Gonzales dove in, learning the importance of HVAC systems, installing ductwork, running lines and changing the oil on the trucks. The business became a major success story, and the school is an offshoot of the culture and philosophy that Albuquerque wants to develop.
“We want to be the place that we always wanted to work but couldn’t until we opened our doors,” she said.
Ten students are enrolled in the program, which involves the early wakeup three days per week. When class ends, they spend an hour with dispatchers to get their work assignments, tools and parts for the day.
“Then they work from 8-5, wake up and do it all over again,” Gonzales said. “Their present self is tired; their future self is excited.”
The age range in the classroom goes from the early 20s to late 30s. The program requires an application, with a letter of recommendation and a sponsor who is not their direct supervisor at ABQ. A committee of outside experts votes on every application, and those who are not admitted are advised on what they need to do to be admitted if they apply again.

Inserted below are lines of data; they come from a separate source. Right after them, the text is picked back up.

(** The extents of a request are labels, and no reference count overflows. *)
Definition begins (enrs : list Z) (d : al_device) : Prop :=
  Forall (fun x => u32 x <> LC_FREE) enrs /\ room (Z.of_nat (length enrs)) (act_log d).

Definition for_peer_state (r : for_peer) : al_device := match r with FP_done _ d | FP_waits _ d => d end.

(** The ring does not jump in the next [n] transactions. *)
Definition no_jump_for (n : Z) (d : al_device) : Prop := (al_size_4k d | 2 ^ 32) \/ al_tr_number d + n < 2 ^ 32.

(** One step of one thread.  The phase says how far the thread with the lock has come; [bsr_al_begin_io_commit] is the steps
    lock, write, committed and unlock, and [bsr_al_shrink] any number of [st_shrink], with any steps of other threads in between.  No I/O on the meta data fails. *)
Inductive al_step : phase -> al_device -> phase -> al_device -> Prop :=
| st_fastpath ph d d' mon sector sz b : begins [al_first sector] d ->
    bsr_al_begin_io_fastpath mon sector sz d = Some (b, d') -> al_step ph d ph d'
| st_nonblock ph d d' mon fake sector sz err : begins (extents (al_first sector) (al_last sector sz)) d ->
    bsr_al_begin_io_nonblock mon fake sector sz d = Some (err, d') -> al_step ph d ph d'
| st_for_peer ph d mon connected got todo need r n : begins todo d ->
    for_peer_get mon connected got todo need d = Some (r, n) -> al_step ph d ph (for_peer_state r)
| st_complete ph d d' sector sz b : bsr_al_complete_io sector sz d = Some (b, d') -> al_step ph d ph d'
| st_lock d d' : bsr_al_try_lock_for_transaction d = (true, d') -> al_step Idle d Locked d'
| st_busy ph d d' : bsr_al_try_lock_for_transaction d = (false, d') -> al_step ph d ph d'
| st_lock_clean d d' : bsr_al_try_lock d = Some (true, d') -> al_step Idle d Locked d'
| st_write d d' err : no_jump d -> commit_write crc32c al_env_ok d = Some (err, d') -> al_step Locked d Written d'
| st_committed d d' mon : commit_done mon d = Some d' -> al_step Written d Locked d'
| st_unlock d : al_step Locked d Idle (al_unlock d)
| st_initialize d d' mon err : no_jump_for (al_size_4k d) d ->
    bsr_al_initialize crc32c mon [] d = Some (err, d') -> al_step Locked d Locked d'
| st_shrink d d' idx b : shrink_from idx d = Some (b, d') -> al_step Locked d Locked d'
| st_resize d alloc n : al_step Locked d Idle (al_unlock (bsr_check_al_size alloc (sanitize_al_extents (al_size_4k d) n) d).2).

(** A device right after [attach]: the log area is initialised, the cache is new.  The number and the cycle are those of an
    earlier life of the device. *)
Record attached (d : al_device) : Prop := mk_attached {
  at_geo : geometry d;
  at_updates : al_updates d = true;
  at_cache : exists n, lc_create true (Z.of_nat AL_UPDATES_PER_TRANSACTION) (sanitize_al_extents (al_size_4k d) n) = Some (act_log d);
  at_number : 0 <= al_tr_number d < 2 ^ 32;
  at_cycle : 0 <= al_tr_cycle d <= 65534 /\ 919 * (al_tr_cycle d / 919) = al_tr_cycle d;
  at_disk : al_disk d = initialize_al crc32c (al_size_4k d) }.
Definition bm_e_weight (bm : bsr_bitmap) (idx enr : Z) : option Z :=
  let start := u64 (Z.shiftl enr (BM_EXT_SHIFT - BM_BLOCK_SHIFT)) in
  let end_ := u64 (Z.shiftl (enr + 1) (BM_EXT_SHIFT - BM_BLOCK_SHIFT) - 1) in
  '(r, _, _) ← bsr_bm_count_bits (Some bm) idx start end_;
  Some (s32 (u32 r)).

Definition is_sync_source (s : bsr_repl_state) : bool :=
  match s with L_SYNC_SOURCE | L_PAUSED_SYNC_S | L_WF_BITMAP_S => true | _ => false end.
Definition is_sync_target_state (s : bsr_repl_state) : bool :=
  match s with L_SYNC_TARGET | L_PAUSED_SYNC_T => true | _ => false end.

(** ** One extent *)

Definition adjust_count (mode : update_sync_bits_mode) (count : Z) (x : bm_extent) : bm_extent :=
  match mode with
  | SET_IN_SYNC => mk_bme (s32 (rs_left x - count)) (rs_failed x) (bme_flags x)
  | SET_OUT_OF_SYNC => mk_bme (s32 (rs_left x + count)) (rs_failed x) (bme_flags x)
  | RECORD_RS_FAILED => mk_bme (rs_left x) (s32 (rs_failed x + count)) (bme_flags x)
  end.

(** The new values of the element at [i], and whether its label is to be committed. *)
Definition update_bme (env : sync_env) (bm : bsr_bitmap) (idx : Z) (mode : update_sync_bits_mode) (enr count : Z)
    (e : lc_element) (r : rs_peer) (i : nat) : option rs_peer :=
  if lc_number e =? enr then
    let r := upd_bme r i (adjust_count mode count) in
    if rs_left (bme r i) <? rs_failed (bme r i) then
      w ← bm_e_weight bm idx enr; Some (upd_bme r i (fun x => mk_bme w (rs_failed x) (bme_flags x)))
    else Some r
  else
    w ← bm_e_weight bm idx enr;
    let r := upd_bme r i (fun _ => mk_bme w (if decide (mode = RECORD_RS_FAILED) then count else 0) 0) in
    lc ← lc_committed (se_monitor env) (resync_lru r);
    Some (set_lru r lc).

(** An extent with no more bits than failed: a source tells the peers. *)
Definition report_extent (env : sync_env) (p : sync_peer) (i : nat) (r : rs_peer) : bool * sync_peer * list sync_effect :=
  if rs_left (bme r i) <=? rs_failed (bme r i) then
    if se_primary env || is_sync_source (sp_repl p) then
      (true, sp_set_rs p (upd_bme r i (fun x => mk_bme (rs_left x) 0 (bme_flags x))),
       [if se_alloc env then S_update_peers (lc_number (elem (resync_lru r) i)) else S_message])
    else (true, sp_set_rs p r, [])
  else (false, sp_set_rs p r, []).

(** [None] is [BUG_ON] in the cache.  The result: whether the extent has no more bits than failed. *)
Definition update_rs_extent (env : sync_env) (bm : bsr_bitmap) (p : sync_peer) (enr count : Z)
    (mode : update_sync_bits_mode) : option (bool * sync_peer * list sync_effect) :=
  '(found, lc) ← (if decide (mode = SET_OUT_OF_SYNC) then Some (lc_find (resync_lru (sp_rs p)) enr, resync_lru (sp_rs p))
                  else lc_get (se_monitor env) (resync_lru (sp_rs p)) enr);
  match found with
  | Some i =>
    r ← update_bme env bm (sp_index p) mode enr count (elem lc i) (set_lru (sp_rs p) lc) i;
    r ← (if decide (mode = SET_OUT_OF_SYNC) then Some r
         else '(_, lc) ← lc_put (resync_lru r) i; Some (set_lru r lc));
    Some (report_extent env p i r)
  | None => Some (false, sp_set_rs p (set_lru (sp_rs p) lc), if decide (mode = SET_OUT_OF_SYNC) then [] else [S_message])
  end.

(** ** A range of bits *)

Definition bsr_advance_rs_marks (env : sync_env) (still_to_go : Z) (p : sync_peer) : sync_peer :=
  let last := nth (sp_last_mark p) (sp_mark_time p) 0 in
  let next := ((sp_last_mark p + 1) mod BSR_SYNC_MARKS)%nat in
  if time_after_eq (se_now env) (u64 (last + 3 * se_HZ env)) then
    if negb (nth (sp_last_mark p) (sp_mark_left p) 0 =? still_to_go) &&
       match sp_repl p with L_PAUSED_SYNC_T | L_PAUSED_SYNC_S => false | _ => true end
    then sp_set_marks p next (<[next := se_now env]> (sp_mark_time p)) (<[next := still_to_go]> (sp_mark_left p))
    else p
  else p.

Definition lazy_bitmap_update_due (env : sync_env) (p : sync_peer) : bool :=
  time_after (se_now env) (u64 (sp_last_writeout p + 2 * se_HZ env)).

Definition maybe_schedule_on_disk_bitmap_update (env : sync_env) (rs_done : bool) (p : sync_peer)
    : sync_peer * list sync_effect :=
  if rs_done then
    if (rs_version (sp_rs p) <=? 95) || is_sync_target_state (sp_repl p) then
      if sp_rs_done p then (p, []) else (sp_set_done p, [S_progress])
    else (p, [S_progress])
  else if negb (lazy_bitmap_update_due env p) then (p, [])
  else (p, [S_progress]).

Definition bsr_bm_total_weight (env : sync_env) (bm : bsr_bitmap) (idx : Z) : option Z :=
  if idx =? -1 then Some 0
  else if negb (se_negotiated env) then Some 0
  else _bsr_bm_total_weight (Some bm) idx.

Definition sync_op (mode : update_sync_bits_mode) :=
  match mode with
  | RECORD_RS_FAILED => bsr_bm_count_bits
  | SET_IN_SYNC => bsr_bm_clear_bits
  | SET_OUT_OF_SYNC => bsr_bm_set_bits
  end.

(** The loop over the resync extents of the range: the bits changed, the extents that became clean. *)
Fixpoint sync_loop (fuel : nat) (env : sync_env) (mode : update_sync_bits_mode) (sbnr ebnr count cleared : Z)
    (bm : bsr_bitmap) (p : sync_peer) (log : list sync_effect) : option (Z * Z * bsr_bitmap * sync_peer * list sync_effect) :=
  match fuel with
  | O => None
  | S fuel =>
    if ebnr <? sbnr then Some (count, cleared, bm, p, log)
    else
      let tbnr := Z.min ebnr (Z.lor sbnr BM_BLOCKS_PER_BM_EXT_MASK) in
      '(c, b, _) ← sync_op mode (Some bm) (sp_index p) sbnr tbnr;
      bm ← b;
      let c := s32 c in
      if c =? 0 then sync_loop fuel env mode (u64 (tbnr + 1)) ebnr count cleared bm p log
      else
        '(clean, p, log') ← update_rs_extent env bm p (u32 (BM_BIT_TO_EXT sbnr)) c mode;
        sync_loop fuel env mode (u64 (tbnr + 1)) ebnr (u64 (count + c)) (u32 (cleared + b2z clean)) bm p (log ++ log')
  end.

(** One more than the number of resync extents of a range. *)
Definition extent_fuel (sbnr ebnr : Z) : nat := S (Z.to_nat (BM_BIT_TO_EXT ebnr - BM_BIT_TO_EXT sbnr + 1)).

“The goal,” she said, “is when it ends they are ready and prepared to take the licensing test for whatever field they chose. They are learning how to accurately troubleshoot, how to install the right way, the codes. And they are learning, from top techs, all that you have to know when you become a tech.”
There are no core courses in British Literature, no SAT, and no college loans to pay back when the program is completed.
"They are going to school for a career they are already working in,” Gonzales said.
One of the students is Pam Giron, the business’s Call Center Manager who decided she wanted to work in the field.
“She had realized she had a higher earning potential being a technician than being a manager,” Gonzales said. “She’s one of our top performers in the apprentice program. We have techs fighting over her to have her on their team because she’s unique, someone they’ve never gotten to work with before.”
The school was not inexpensive to set up, and took two years of planning. It opened early in 2020, which meant in March some quick thinking and agility to adjust to COVID norms were required.
“Pivot has been the key word for the past year and whatever many months,” Gonzales said.
One word she stressed: investment. ABQ looks at its school as an investment in people, and the business.
“The possibility that this could lead someone to grow and leave us is something we’ve thought about,” she said. “If someone we trained starts their own business, I hope that half of what we worked on as a team is something they can pass on.
“We came into this to make the industry better. It’s about the pursuit of excellence for the Albuquerque family, customers and the industry.”